PS - I love Ratatouille.

EDIT:

To clarify further; anybody CAN have aptitude for programming, but not everybody DOES.


This.

I think (in your edit) you are stating the point I'm trying to make rather better than I did.


It depends what your standard is. If your standard is merely memorizing how to get a compiler or interpreter to spit out "Hello world!" then, yeah everybody can do that.

But if you're talking about really learn how to program, for example to learn the skills necessary to create a basic blog with a database, login, posting, commenting, etc. Then, no, not everybody can do that. If you get some experience in the real world and try talking to people who aren't technical, it will become readily obvious that not everybody can do it.

It's not that programmers are "a special breed", stop being so coder-centric. There's plenty of things you're not good at and can't do as well. Or do you believe what we were told as children; you can do anything! Sorry, but you can't.

You'll never be a Formula 1 driver. You'll never be a fighter pilot. You'll never play in an international level orchestra. You'll never be an architect or civil engineer. Et cetera.

And billions of people will never be programmers.

It's not that programming is so intrinsically special, it's that it's one thing among many things people have varied proficiency for (the origins of that proficiency I have no idea and won't get into), and some have no proficiency for whatsoever.

This is all really obvious if you've spent much time with people who aren't programmers.


There are plenty of things I am not good at. But, yes, I believe I have the aptitude to do them. I am capable, but not willing.
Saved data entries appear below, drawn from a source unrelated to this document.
(* ===== verification/Prelude.v ===== *)
(** CSMWrap: a model of the UEFI loader and of the BIOS it boots.

    * The program

    CSMWrap (under src/src) is a UEFI application that starts SeaBIOS, built
    as a compatibility support module (CSM), on machines whose firmware has
    none.  [efi_main] opens the ROM area below 1 MB for writing, applies a
    workaround for the timer of Intel chipsets, finds the ACPI tables, chooses
    how the display is driven, prepares tables in low memory, leaves UEFI,
    translates the UEFI memory map to an E820 map, copies the two ROM images
    to their place and calls the module four times through a real-mode thunk:
    initialise, run the video option ROM, prepare to boot, boot.  SeaBIOS
    (under src/seabios) takes the memory it was given into its allocator,
    hands memory to option ROMs (the POST memory manager, PMM), copies the
    firmware's tables into the F segment, builds its own E820 map, orders and
    boots what can be booted, and serves the keyboard, the disks and the
    clock.  Its video BIOS (under src/seabios/vgasrc)
    drives the framebuffer of the firmware.  The compiler run-time
    (src/cc-runtime) and a formatter (src/nanoprintf) are linked in.

    * The files

    Shared: [Prelude] (fixed-width integers as [Z] with [wrap], bit lemmas,
    tactics and hint databases) and [Memory] (flat memory [Z -> Z] with
    little-endian loads and stores; [src/libc.c]).

    The memory map: [E820] ([src/e820.c] as in-place array code, a list
    reference, and what an address is reported as), [E820Build]
    ([build_e820_map]), [SeaE820] ([seabios/src/e820map.c]).

    The display as CSMWrap sees it: [Coreboot] ([src/coreboot.c] and the lookup
    of [seabios/src/fw/coreboot.c]), [OptionRom] and [Video] ([src/video.c]),
    [Palette] ([src/cbvga_palette_emulator.c]).

    The machine: [Machine] ([src/io.h] over the class [Machine] of an abstract
    machine state, and the class [PciMechanism]), [Firmware] (the class
    [BootServices], GUIDs, the configuration table), [Chipset] (a concrete
    machine with its attribute registers, an instance of the classes),
    [Unlock] ([src/unlock_region.c]), [IntelPit]
    ([src/intel_workarounds.c]), [Thunk] ([src/x86thunk.c]), [Acpi]
    ([src/acpi.c]).

    SeaBIOS, memory and tables: [SeaZone] and [SeaMalloc] (the allocator of
    [seabios/src/malloc.c]: one list of ranges, then the five zones and the
    structures that track blocks), [SeaPmm] ([seabios/src/pmm.c]), [SeaRom]
    (the option ROM area of [malloc.c]), [SeaString]
    ([seabios/src/string.c]), [SeaTables] ([seabios/src/fw/biostables.c]),
    [SeaCsm] ([seabios/src/fw/csm.c], and the relocation of
    [seabios/src/post.c]).

    The loader: [Boot] ([src/csmwrap.c]): [efi_main] as a program over all the
    classes, and the theorems that join the two sides.

    Run-time: [CcInt] (integers of C and the monad [outcome], in which
    undefined behaviour is a value), [CcBits], [CcPop], [CcArith], [CcDiv],
    [CcDivWide], [CcDivTi], [CcDivSigned] ([cc-runtime.c]), [Nanoprintf]
    ([nanoprintf.h], [src/printf.c]).

    The video BIOS ([seabios/vgasrc]): [VgaState] (its variables, segmented
    memory, the BIOS data area, the class [Layout] of link addresses), [VgaPal]
    (the palette emulator), [VgaCb] (modes, [cbvga.c]), [VgaFb] (drawing,
    [vgafb.c]), [VgaMode] (setting modes, the cursor, [vgabios.c],
    [swcursor.c]), [VgaVbe] ([vbe.c]), [VgaBios] (interrupt 10h and
    [vgainit.c]).  What they do is shown in [VgaDraw], [VgaScroll],
    [VgaVbeSpec], [VgaText], [VgaCursor], [VgaModeSpec] and collected in
    [Console]; [Display] joins CSMWrap and the video BIOS.

    SeaBIOS services: [SeaKbd] (scan codes and interrupt 16h,
    [seabios/src/kbd.c], with a reference keyboard), [SeaBlock] (drives,
    geometry, drive parameters and the dispatch of requests,
    [seabios/src/block.c]), [SeaDisk] (interrupts 13h and 40h,
    [seabios/src/disk.c]), [SeaDiskSpec] (what they do), [SeaEdd] (what they
    report), [SeaCd] (booting from a CD, [seabios/src/cdrom.c]), [SeaTimer]
    (delays, [seabios/src/hw/timer.c]), [SeaClock] (interrupts 08h, 1Ah, 70h and
    the waits of 15h, [seabios/src/clock.c], and the clock chip,
    [seabios/src/hw/rtc.c]), [SeaClockSpec] (what they do), [SeaBoot] (boot
    order, boot menu and interrupts 18h and 19h, [seabios/src/boot.c]),
    [SeaBootSpec] (what they do).

    * How the code is rendered

    A C function is a Rocq function of the same name.  Code that only touches
    memory or tables passes them explicitly; code that touches hardware or
    firmware is a state-passing program [M W A] over an unknown state [W]
    whose primitive operations are the methods of a class, so its theorems
    hold for every machine, and the witnesses instantiate the class.  Pointers
    are addresses, structures in shared memory are read and written at their
    C offsets for the 64-bit build of CSMWrap and the 32-bit build of SeaBIOS,
    and an arithmetic result is wrapped to the width of its C type.  SeaBIOS
    is in the configuration CSMWrap builds (allocations in upper memory,
    relocated init code, option ROMs and boot enabled, no virtual machine);
    the video BIOS is the one for a coreboot framebuffer with text emulation,
    VESA functions and no VGA ports.  The intrusive lists of the allocator are
    lists of descriptors that know where they live, so [container_of] and the
    addresses of descriptors are modelled.  Services that wait (the keyboard)
    run against a schedule of what arrives at each wait.  The drivers of disk
    controllers are the class [BlockHost], and what the services rely on in
    them is the class [BlockMedia].  Timers are the classes [ClockHost] and
    [Timers], the clock chip [Cmos], and the code the boot loader calls or
    starts is the class [BootHost].

    Loops with a bound are recursive on it.  Loops without one take a fuel
    argument and return [None] or [Undefined] when it runs out; the theorems
    say what fuel is enough ([legacy_rom_correct], [video_init_chooses]: the
    length of the ROM; [smbios_next_progress]: the length of the blob;
    [printf_typed]: the length of the format; [large_loop_fuel]: 16 halvings;
    a disk request nests twice, shown by [image_read_call]; [delay_waits]: the
    ticks of the delay; [glob_match]: the lengths of pattern and path; an entry
    of the boot list a turn, [boots_first_disk]) or that none is
    ([legacy_rom_zero_length_hangs]).

    * What is shown

    The memory map.  [e820_add_refines], [e820_add_exact]: the array code is
    the list reference and changes exactly the range.  [build_e820_map_exact],
    [build_e820_map_sound]: the map built from the UEFI map.
    [sea_e820_add_equiv], [replay_identity]: SeaBIOS's copy of the code.
    [e820_end_to_end] composes these with the hand-over.

    The allocator.  [malloc_palloc_correct], [malloc_pfree_correct],
    [handle_finds_block]; [pmm_session_safe], [pmm_allocate_correct],
    [pmm_query_honest]; [rom_confirm_ok], [dispatch_oprom_safe],
    [get_table_address_granted]; [copy_table_publishes], [mptable_copy_valid];
    [donated_memory_end_to_end] from the init table CSMWrap fills in, with the
    exact set of addresses each zone manages ([manages]).

    The display.  [legacy_rom_correct], [video_init_chooses],
    [coreboot_roundtrip]; [display_reaches_vbe] from the graphics output of the
    firmware to function 4F01h of the video BIOS; [listed_modes_found];
    [text_mode_types] (a terminal, as a refinement: [displays] ties the pixels
    to the picture [tty_type] computes), [char_write_read],
    [scroll_exact], [pixel_write_read], [cursor_transparent],
    [state_save_restore].

    Keyboard and disks.  [keyboard_refines], [typed_text_read];
    [mapped_disk_readable], [disk_write_read], [geometry_reported],
    [edd_reports_disk], [image_read_call], [cd_boot_image].

    Clock and boot.  [delay_waits], [boot_clock], [timer_exact], [user_wait],
    [clock_set_read]; [boot_list_ordered], [menu_choice], [glob_match], and
    [boots_first_disk] from the boot list to the code at 7C00h.

    The machine.  [pci_accessors_reach], [test_bios_region_rw_exact],
    [unlock_opens_region], [workaround_ungates_timer], [far_call_marshals],
    [prepare_descriptors], [epoch_counts_days], [pci_handle_reaches],
    [acpi_init_selects], [legacy_entered_when_ready] (what was done before the
    module is entered, and the console output after UEFI was left),
    [exit_boot_services_bounded].  The semantics of the attribute registers and
    of the P2SB bridge in [Chipset] are those of the data sheets; some comments
    of [src/unlock_region.c] say otherwise, as [Chipset] notes.

    The run-time.  [unsigned_division_correct], [signed_division_correct];
    [printf_typed], [number_roundtrip].

    Behaviour that is probably not meant: [boot_table_never_read],
    [smbios_above_4g_truncated], [large_vbios_overwrites_csm],
    [smbios_30_entry_ignored], [legacy_rom_zero_length_hangs],
    [io_map_overruns], [workaround_ungates_timer] (a hidden bridge),
    [pmm_length_wraps], [debug_prints_source], [scroll_down_wraps], [setup_divides_by_zero],
    [red_matched_to_blue], [one_control_released], [edd_size_short],
    [boot_clock] (after 21:50:34), [alarm_off_answer].

    * What is not modelled

    The assembly of the real-mode switch (a parameter of [Thunk]), the ACPI
    interpreter, the drivers of SeaBIOS that operate a device (storage
    controllers, USB, network, serial ports: the record [drivers] of
    [SeaCsm] and the classes of [SeaKbd] and [SeaBlock]), its set-up of option
    ROMs, virtual machines and coreboot payloads, its services for mice, serial
    ports, PCI and plug and play, and the video drivers CSMWrap does not
    build. *)

From stdpp Require Import base numbers list gmap.
From Stdlib Require Import ZArith Lia Btauto.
There is an enormous difference. The importance of the difference is: anyone who has to the drive to learn to program can do so.

Whether or not they'll be good is a different question. I'm just talking about competency.

To repeat myself: there is a difference between things you can't do because you have not pursued them, and things you are not capable of doing no matter how much you pursue them.


> To repeat myself: there is a difference between things you can't do because you have not pursued them, and things you are not capable of doing no matter how much you pursue them.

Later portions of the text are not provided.